» **What the exercise asks**: Report all lines below with the word "shape".

(Items listed in a dataset)
(** * drug_gcn: the DDI model adapter of [ddi_zoo/src/model/drug_gcn.py]

    A shallow embedding of [GCNModel] (its [forward] family, [get_cls] and
    [register_classification_head]) and of the three architecture presets,
    followed by the properties proved about them.

    Python values are an inductive type, exceptions are an explicit result
    type, attribute namespaces and the head [ModuleDict] are finite maps, and
    the methods run in a state-and-exception monad whose state holds the model
    instance, the state of the external collaborators and two logs (encoder
    invocations, logger warnings). *)

From Stdlib Require Import ZArith.
From stdpp Require Import gmap strings list fin_maps.

Set Warnings "-register-all".
Local Open Scope Z_scope.
Local Open Scope nat_scope.

(** ** Exceptions and results *)

Inductive exn : Type :=
  | ValueError
  | IndexError
  | KeyError (key : option string)
  | TypeError
  | AttributeError (attr : string)
  | NotImplementedError (msg : string)
  | Raised (tag : string).

Inductive result (A : Type) : Type :=
  | Ok (a : A)
  | Err (e : exn).
Arguments Ok {A} a.
Arguments Err {A} e.

Definition bindR {A B : Type} (r : result A) (k : A -> result B) : result B :=
  match r with
  | Ok a => k a
  | Err e => Err e
  end.

Definition mapR {A B : Type} (f : A -> B) (r : result A) : result B :=
  bindR r (fun a => Ok (f a)).

Definition is_ok {A : Type} (r : result A) : bool :=
  match r with
  | Ok _ => true
  | Err _ => false
  end.

(** ** Tensors

    A tensor is its shape and its elements in row-major order.  The element
    type [F] stands for the floating-point numbers and is left abstract. *)

Record Tensor (F : Type) : Type := mkTensor {
  shape : list nat;
  data : list F
}.
Arguments mkTensor {F} shape data.
Arguments shape {F} t.
Arguments data {F} t.

Definition numel (sh : list nat) : nat := foldr Nat.mul 1 sh.

Definition tensor_wf {F : Type} (t : Tensor F) : Prop :=
  length (data t) = numel (shape t).

(** Row-major offset of a multi-index, [None] when the index has the wrong
    rank or is out of bounds. *)
Fixpoint offset (sh idx : list nat) : option nat :=
  match sh, idx with
  | [], [] => Some 0
  | d :: sh', i :: idx' =>
      if decide (i < d)
      then option_map (fun o => i * numel sh' + o) (offset sh' idx')
      else None
  | _, _ => None
  end.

» **Exercise answer**:
    A tensor is its shape and its elements in row-major order.  The element
  shape : list nat;
Arguments mkTensor {F} shape data.
Arguments shape {F} t.
  length (data t) = numel (shape t).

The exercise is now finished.